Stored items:
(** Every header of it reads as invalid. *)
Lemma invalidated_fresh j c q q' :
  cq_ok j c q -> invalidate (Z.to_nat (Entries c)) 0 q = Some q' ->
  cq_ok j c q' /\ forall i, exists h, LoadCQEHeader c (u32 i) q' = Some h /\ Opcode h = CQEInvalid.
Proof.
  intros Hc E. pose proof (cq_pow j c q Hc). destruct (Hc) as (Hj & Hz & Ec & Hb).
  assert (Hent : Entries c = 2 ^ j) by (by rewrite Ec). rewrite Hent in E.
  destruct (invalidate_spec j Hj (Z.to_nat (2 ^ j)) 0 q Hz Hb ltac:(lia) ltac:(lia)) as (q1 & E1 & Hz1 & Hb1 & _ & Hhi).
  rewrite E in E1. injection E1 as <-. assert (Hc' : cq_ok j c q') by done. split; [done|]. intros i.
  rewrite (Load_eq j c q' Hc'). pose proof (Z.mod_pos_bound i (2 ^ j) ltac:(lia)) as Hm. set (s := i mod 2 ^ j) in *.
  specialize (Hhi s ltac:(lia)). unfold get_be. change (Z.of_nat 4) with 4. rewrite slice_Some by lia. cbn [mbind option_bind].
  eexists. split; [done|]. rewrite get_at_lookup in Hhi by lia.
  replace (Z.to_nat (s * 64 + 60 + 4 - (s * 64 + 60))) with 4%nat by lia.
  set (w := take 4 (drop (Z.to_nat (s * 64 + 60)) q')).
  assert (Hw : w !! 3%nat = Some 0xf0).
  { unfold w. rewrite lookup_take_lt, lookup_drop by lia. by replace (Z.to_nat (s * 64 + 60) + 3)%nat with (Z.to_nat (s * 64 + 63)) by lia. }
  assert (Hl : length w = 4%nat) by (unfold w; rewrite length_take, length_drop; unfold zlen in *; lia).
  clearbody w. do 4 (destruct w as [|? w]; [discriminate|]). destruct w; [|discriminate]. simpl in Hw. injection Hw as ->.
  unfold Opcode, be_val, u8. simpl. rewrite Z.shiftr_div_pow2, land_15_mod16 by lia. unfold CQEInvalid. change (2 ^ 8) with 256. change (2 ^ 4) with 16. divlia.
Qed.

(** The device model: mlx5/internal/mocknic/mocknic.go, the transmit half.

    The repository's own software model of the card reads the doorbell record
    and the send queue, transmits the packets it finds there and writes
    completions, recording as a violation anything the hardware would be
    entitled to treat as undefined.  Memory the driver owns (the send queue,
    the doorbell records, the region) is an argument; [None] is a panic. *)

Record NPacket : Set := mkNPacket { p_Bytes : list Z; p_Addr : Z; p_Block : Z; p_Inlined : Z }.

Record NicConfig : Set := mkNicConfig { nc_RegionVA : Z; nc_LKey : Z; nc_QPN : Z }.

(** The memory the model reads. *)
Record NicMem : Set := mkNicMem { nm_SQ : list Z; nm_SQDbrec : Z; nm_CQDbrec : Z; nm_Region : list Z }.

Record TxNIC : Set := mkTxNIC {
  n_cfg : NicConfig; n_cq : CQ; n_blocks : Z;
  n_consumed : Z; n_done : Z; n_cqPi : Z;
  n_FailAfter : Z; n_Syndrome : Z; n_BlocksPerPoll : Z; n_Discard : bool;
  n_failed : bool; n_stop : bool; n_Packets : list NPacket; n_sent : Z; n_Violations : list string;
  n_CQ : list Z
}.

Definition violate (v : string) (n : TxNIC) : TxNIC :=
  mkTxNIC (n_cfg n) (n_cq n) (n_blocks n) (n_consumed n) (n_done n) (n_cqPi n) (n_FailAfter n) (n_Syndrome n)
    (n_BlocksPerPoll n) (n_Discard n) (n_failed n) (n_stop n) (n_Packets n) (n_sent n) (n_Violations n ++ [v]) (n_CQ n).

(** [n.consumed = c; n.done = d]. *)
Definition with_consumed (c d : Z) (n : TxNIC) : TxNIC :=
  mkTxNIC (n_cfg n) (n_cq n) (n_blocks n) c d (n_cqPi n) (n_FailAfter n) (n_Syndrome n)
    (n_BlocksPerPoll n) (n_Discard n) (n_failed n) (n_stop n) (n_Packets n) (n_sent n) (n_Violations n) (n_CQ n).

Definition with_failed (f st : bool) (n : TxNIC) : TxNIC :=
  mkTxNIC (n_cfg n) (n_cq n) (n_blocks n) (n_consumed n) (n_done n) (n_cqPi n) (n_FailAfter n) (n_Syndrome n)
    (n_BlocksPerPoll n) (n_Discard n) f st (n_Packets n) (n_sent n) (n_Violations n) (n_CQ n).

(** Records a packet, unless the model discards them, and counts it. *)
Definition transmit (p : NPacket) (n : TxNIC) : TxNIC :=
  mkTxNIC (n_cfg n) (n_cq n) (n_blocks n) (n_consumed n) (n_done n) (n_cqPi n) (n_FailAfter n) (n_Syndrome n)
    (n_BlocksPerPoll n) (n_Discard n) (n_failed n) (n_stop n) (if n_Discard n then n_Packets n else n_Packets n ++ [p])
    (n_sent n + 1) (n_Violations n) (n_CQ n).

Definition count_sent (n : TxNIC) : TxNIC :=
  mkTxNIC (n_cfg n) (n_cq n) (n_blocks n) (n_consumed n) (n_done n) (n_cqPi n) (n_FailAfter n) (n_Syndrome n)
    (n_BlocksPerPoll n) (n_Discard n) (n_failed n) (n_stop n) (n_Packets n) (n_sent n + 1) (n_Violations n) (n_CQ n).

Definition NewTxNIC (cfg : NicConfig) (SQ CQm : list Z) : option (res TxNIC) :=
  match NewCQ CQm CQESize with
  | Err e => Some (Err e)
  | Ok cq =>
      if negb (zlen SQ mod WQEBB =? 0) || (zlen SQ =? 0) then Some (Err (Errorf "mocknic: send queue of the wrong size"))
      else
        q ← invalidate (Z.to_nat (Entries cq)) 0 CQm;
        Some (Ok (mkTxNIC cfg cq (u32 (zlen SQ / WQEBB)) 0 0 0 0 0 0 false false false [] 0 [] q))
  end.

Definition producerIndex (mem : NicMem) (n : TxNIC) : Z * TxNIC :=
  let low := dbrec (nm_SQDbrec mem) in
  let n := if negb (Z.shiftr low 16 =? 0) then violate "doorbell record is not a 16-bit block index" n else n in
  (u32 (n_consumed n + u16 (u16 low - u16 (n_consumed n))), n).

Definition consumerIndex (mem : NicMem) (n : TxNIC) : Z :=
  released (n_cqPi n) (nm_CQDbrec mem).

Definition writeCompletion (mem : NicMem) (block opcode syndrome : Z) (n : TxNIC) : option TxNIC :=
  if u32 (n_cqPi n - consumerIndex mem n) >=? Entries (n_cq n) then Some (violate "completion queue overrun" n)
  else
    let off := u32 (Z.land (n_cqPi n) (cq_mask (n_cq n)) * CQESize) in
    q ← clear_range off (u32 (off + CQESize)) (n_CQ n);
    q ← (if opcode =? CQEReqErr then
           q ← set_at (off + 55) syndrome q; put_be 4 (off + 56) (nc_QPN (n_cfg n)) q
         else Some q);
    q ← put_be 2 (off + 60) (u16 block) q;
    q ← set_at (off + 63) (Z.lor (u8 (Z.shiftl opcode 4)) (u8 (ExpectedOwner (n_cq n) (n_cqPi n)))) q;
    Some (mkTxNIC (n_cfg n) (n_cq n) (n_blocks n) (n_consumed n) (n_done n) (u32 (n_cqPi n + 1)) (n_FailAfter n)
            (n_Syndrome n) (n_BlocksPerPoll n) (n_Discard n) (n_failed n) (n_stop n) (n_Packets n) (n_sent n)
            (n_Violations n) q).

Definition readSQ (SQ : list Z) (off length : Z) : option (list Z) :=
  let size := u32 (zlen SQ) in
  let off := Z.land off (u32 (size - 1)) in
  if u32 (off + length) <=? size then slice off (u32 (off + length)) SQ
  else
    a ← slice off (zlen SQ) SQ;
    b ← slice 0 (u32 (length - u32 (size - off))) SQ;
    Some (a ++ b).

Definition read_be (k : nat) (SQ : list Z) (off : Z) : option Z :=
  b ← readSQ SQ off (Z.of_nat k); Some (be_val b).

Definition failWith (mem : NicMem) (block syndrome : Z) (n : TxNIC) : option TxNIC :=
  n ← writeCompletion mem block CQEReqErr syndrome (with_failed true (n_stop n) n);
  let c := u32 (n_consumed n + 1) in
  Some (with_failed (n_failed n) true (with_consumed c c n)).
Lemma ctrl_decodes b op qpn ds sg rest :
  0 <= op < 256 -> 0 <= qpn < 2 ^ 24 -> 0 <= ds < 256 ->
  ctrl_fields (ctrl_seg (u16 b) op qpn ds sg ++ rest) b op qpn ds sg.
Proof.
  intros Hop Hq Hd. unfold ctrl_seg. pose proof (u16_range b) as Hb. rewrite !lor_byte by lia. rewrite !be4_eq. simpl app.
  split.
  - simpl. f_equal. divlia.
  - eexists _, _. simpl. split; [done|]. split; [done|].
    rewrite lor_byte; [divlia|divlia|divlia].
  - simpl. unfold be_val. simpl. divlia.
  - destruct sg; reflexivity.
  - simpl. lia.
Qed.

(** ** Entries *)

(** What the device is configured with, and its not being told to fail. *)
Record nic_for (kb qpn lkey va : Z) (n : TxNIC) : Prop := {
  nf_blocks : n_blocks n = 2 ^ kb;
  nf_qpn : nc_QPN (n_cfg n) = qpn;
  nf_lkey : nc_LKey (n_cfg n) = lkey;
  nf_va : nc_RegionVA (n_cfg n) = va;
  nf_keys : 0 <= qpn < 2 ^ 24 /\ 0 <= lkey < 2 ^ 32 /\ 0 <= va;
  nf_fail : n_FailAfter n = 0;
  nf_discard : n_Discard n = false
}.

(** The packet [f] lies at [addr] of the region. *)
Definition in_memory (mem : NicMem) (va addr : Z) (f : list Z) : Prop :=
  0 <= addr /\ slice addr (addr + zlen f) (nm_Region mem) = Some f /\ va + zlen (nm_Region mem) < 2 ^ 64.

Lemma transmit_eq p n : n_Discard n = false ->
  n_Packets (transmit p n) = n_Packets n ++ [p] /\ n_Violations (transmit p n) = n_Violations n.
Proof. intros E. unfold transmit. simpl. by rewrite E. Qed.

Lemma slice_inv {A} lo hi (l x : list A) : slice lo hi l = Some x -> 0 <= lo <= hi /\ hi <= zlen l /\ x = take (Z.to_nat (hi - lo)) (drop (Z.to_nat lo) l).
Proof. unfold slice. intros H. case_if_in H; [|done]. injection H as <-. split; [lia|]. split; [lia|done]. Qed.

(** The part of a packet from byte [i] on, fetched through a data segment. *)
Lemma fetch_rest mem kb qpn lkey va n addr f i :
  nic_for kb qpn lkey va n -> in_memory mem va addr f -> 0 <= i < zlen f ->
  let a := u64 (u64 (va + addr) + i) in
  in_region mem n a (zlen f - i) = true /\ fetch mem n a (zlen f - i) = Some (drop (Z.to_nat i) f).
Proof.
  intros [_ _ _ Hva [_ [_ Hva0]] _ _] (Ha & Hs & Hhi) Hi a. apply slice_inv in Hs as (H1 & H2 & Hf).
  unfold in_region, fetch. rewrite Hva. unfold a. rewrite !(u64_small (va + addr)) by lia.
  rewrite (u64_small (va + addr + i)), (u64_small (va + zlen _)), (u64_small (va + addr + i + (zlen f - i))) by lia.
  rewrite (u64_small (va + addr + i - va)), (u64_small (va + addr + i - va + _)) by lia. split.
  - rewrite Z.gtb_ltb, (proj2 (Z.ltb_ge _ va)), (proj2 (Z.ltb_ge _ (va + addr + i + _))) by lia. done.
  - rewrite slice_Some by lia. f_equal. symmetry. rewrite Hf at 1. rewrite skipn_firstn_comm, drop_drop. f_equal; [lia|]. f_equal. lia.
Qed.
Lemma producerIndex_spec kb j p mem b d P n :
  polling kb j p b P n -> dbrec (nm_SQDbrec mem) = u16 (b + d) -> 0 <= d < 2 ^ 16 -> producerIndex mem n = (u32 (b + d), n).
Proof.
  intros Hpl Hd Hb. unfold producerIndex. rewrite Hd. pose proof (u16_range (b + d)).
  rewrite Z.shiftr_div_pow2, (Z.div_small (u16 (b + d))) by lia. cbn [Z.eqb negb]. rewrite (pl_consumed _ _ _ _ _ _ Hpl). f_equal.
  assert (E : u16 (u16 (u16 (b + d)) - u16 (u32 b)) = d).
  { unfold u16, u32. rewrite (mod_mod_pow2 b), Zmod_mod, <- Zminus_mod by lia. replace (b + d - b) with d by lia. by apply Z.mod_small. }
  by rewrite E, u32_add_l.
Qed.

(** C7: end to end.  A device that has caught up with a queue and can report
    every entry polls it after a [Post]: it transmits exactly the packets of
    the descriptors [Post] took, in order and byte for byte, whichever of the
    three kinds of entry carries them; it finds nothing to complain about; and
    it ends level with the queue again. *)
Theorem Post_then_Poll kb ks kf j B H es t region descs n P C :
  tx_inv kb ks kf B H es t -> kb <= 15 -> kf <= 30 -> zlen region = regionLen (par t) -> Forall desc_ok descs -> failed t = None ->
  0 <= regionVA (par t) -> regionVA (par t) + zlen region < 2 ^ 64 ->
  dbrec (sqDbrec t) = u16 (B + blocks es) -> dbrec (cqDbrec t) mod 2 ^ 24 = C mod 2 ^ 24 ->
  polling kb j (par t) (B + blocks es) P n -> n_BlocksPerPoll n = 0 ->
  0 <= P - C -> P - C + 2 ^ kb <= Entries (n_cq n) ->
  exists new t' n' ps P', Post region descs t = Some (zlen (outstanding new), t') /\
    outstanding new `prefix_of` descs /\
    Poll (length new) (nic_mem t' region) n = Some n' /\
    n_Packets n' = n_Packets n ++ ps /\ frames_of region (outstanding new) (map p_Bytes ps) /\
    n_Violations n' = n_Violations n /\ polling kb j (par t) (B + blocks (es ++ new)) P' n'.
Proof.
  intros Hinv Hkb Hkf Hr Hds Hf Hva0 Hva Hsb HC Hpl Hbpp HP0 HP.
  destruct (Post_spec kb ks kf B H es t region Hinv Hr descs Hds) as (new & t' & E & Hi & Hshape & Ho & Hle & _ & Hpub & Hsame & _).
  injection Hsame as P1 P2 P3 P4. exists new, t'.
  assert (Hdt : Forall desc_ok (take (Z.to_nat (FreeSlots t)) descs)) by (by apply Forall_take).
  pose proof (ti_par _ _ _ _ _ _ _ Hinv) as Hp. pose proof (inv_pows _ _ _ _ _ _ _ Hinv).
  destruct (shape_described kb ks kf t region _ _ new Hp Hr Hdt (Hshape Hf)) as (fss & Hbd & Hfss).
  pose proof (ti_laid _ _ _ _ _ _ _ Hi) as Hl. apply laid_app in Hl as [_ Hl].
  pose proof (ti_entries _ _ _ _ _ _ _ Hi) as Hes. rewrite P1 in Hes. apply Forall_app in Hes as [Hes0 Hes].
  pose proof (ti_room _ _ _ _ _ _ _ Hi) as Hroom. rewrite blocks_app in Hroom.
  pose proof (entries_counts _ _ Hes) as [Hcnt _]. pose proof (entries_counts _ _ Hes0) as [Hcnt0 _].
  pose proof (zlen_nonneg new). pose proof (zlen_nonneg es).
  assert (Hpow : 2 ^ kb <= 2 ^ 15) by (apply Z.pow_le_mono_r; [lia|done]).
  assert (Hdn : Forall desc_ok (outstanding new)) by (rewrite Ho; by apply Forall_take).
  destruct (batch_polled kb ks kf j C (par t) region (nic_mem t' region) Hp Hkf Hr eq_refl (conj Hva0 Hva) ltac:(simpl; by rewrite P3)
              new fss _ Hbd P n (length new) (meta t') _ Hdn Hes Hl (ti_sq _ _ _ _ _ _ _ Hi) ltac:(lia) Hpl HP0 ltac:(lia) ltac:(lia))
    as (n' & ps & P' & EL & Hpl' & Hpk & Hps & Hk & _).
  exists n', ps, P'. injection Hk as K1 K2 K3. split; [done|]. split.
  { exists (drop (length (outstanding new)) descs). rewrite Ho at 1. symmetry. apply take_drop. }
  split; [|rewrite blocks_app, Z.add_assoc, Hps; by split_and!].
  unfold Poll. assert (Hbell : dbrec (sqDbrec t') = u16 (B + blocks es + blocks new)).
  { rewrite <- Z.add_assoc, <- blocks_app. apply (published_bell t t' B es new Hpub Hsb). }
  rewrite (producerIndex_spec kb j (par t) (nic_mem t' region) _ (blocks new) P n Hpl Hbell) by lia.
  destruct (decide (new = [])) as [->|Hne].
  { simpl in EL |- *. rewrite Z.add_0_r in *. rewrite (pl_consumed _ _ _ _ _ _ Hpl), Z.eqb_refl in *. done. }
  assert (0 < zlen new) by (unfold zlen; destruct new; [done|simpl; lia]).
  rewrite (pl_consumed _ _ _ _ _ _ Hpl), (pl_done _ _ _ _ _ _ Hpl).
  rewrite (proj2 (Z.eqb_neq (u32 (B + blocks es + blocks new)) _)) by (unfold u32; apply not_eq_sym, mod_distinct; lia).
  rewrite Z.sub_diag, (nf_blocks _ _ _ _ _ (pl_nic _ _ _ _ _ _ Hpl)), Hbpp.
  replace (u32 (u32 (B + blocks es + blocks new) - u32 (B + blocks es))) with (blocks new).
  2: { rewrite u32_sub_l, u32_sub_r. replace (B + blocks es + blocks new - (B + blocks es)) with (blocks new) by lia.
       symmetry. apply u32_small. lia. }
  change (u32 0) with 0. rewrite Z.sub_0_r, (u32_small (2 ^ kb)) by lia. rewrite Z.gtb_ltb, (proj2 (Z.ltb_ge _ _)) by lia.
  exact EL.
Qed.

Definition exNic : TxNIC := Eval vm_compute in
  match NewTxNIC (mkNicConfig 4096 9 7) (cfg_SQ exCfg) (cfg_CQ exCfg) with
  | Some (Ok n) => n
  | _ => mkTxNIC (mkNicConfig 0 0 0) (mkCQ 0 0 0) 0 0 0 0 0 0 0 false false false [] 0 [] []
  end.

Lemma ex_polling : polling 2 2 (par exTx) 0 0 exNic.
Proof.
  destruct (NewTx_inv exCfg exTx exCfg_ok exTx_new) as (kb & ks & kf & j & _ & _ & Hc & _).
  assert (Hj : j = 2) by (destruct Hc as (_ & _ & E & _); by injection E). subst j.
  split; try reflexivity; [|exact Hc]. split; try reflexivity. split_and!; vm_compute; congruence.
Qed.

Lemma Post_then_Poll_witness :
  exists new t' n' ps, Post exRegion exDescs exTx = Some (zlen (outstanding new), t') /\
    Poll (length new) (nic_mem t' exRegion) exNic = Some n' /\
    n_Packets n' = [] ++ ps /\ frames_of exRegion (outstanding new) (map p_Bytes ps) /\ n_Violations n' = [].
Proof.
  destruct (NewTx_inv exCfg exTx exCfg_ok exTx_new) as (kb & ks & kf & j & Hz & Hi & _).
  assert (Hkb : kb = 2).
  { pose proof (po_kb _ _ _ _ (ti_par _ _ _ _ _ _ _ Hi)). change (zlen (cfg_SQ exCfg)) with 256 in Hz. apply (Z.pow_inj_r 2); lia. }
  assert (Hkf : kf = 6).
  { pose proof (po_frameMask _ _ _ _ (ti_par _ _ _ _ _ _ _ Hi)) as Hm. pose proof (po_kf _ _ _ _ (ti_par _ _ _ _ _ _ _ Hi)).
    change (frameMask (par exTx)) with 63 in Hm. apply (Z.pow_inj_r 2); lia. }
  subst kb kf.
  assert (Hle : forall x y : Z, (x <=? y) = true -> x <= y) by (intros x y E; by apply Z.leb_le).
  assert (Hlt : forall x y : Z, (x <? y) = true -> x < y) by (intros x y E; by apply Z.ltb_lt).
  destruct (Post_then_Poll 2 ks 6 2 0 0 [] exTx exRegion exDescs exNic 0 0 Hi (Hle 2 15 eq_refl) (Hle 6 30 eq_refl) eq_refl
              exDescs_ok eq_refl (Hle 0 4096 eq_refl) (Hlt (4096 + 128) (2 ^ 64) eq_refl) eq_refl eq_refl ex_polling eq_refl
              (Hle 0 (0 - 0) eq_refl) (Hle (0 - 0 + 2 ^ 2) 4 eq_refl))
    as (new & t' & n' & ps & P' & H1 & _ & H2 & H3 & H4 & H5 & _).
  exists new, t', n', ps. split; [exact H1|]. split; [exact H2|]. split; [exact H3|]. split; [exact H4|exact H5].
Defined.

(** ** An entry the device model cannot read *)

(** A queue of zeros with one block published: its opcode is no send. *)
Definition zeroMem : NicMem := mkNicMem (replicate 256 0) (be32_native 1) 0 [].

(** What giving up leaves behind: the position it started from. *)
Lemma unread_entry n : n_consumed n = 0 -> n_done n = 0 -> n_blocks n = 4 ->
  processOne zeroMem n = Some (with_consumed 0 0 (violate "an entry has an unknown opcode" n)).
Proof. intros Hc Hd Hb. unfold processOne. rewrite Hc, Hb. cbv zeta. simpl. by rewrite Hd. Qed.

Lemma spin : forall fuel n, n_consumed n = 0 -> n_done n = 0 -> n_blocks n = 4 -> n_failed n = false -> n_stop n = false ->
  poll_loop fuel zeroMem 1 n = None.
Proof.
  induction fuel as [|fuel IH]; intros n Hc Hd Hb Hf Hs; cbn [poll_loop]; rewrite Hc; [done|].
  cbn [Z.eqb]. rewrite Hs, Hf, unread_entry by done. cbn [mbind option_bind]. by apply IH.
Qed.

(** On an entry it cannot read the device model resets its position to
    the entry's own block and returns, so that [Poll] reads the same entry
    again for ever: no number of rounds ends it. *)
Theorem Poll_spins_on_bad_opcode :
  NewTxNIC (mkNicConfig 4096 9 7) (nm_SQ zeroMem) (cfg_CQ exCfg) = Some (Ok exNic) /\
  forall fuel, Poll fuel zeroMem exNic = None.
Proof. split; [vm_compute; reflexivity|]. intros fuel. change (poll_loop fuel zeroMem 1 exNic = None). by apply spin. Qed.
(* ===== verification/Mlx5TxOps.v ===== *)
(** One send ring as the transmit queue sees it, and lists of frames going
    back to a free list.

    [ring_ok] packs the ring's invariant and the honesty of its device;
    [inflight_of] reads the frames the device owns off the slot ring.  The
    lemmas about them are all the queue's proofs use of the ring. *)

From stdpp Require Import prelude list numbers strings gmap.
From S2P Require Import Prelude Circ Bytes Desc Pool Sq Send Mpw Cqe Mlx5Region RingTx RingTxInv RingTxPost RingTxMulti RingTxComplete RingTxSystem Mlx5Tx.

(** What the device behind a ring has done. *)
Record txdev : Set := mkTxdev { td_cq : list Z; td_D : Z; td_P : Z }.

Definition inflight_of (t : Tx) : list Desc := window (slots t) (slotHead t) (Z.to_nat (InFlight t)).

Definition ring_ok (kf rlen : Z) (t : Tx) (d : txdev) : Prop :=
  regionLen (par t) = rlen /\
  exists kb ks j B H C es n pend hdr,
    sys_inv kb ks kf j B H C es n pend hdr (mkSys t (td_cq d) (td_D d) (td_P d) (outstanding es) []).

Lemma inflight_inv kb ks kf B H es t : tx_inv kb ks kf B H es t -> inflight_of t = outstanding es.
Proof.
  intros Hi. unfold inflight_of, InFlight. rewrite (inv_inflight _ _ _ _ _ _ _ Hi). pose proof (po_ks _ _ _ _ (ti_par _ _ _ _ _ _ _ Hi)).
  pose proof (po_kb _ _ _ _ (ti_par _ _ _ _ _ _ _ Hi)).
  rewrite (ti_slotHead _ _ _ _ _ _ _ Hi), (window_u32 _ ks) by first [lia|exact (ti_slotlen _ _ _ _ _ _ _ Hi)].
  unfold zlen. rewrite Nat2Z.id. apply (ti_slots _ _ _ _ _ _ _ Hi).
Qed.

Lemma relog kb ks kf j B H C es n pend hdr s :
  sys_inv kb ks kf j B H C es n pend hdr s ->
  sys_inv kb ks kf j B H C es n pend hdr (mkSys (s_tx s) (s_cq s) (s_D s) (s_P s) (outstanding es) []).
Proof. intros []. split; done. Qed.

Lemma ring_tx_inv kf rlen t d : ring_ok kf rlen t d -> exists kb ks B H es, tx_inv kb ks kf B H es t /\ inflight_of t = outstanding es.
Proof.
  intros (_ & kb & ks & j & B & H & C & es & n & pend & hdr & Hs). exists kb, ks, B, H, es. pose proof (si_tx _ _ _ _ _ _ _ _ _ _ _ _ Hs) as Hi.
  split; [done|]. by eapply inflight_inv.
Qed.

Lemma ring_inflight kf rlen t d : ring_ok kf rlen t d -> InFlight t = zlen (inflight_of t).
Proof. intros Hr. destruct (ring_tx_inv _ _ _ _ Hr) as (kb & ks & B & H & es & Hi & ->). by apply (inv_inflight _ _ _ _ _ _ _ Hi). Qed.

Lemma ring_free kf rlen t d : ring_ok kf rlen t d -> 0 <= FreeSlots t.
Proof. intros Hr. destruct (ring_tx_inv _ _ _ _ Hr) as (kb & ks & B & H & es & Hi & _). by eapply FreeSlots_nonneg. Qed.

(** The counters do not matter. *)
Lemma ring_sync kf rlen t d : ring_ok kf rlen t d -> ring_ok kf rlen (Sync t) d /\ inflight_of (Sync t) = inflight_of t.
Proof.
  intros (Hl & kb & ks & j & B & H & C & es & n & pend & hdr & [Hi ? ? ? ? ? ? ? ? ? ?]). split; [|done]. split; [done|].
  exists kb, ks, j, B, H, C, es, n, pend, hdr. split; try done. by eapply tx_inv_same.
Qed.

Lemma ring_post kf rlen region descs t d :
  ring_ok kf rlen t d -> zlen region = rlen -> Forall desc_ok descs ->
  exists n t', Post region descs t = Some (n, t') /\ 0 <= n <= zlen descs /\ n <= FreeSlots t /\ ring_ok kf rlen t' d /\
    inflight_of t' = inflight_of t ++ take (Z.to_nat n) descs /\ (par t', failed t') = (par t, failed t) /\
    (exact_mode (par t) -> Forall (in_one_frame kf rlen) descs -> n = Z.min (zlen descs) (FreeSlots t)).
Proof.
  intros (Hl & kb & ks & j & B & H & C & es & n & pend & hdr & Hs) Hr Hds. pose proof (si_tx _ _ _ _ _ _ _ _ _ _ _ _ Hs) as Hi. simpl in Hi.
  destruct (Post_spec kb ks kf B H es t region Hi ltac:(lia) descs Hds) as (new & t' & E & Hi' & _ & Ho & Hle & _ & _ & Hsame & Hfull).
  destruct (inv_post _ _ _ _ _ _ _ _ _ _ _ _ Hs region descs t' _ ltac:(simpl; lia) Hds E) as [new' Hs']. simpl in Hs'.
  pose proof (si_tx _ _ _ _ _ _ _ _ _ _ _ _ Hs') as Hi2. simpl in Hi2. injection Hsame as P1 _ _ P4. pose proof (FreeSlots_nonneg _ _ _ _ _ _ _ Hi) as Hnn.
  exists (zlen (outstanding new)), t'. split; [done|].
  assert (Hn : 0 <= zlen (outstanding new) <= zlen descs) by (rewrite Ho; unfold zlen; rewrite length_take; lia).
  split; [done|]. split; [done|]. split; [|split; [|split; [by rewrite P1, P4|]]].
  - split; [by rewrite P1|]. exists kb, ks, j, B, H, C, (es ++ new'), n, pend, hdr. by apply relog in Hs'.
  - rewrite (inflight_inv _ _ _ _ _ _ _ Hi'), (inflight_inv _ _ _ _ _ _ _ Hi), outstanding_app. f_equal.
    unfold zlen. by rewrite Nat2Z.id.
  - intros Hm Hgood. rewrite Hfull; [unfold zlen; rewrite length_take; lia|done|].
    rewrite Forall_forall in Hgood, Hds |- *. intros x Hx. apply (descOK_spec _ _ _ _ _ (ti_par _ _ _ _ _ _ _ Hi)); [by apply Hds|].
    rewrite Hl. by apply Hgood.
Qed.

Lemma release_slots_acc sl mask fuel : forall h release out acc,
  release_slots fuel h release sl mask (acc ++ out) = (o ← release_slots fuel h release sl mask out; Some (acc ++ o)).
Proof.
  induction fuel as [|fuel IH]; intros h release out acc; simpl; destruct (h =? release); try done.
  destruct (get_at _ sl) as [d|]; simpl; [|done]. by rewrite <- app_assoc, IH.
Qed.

Task goal ->
Would you print exactly, and only, the lines of the data above from the line with "induction fuel as [|fuel IH]; intros n" through the line with "(** On an entry", inclusive?

Exercise output ->
  induction fuel as [|fuel IH]; intros n Hc Hd Hb Hf Hs; cbn [poll_loop]; rewrite Hc; [done|].
  cbn [Z.eqb]. rewrite Hs, Hf, unread_entry by done. cbn [mbind option_bind]. by apply IH.
Qed.

(** On an entry it cannot read the device model resets its position to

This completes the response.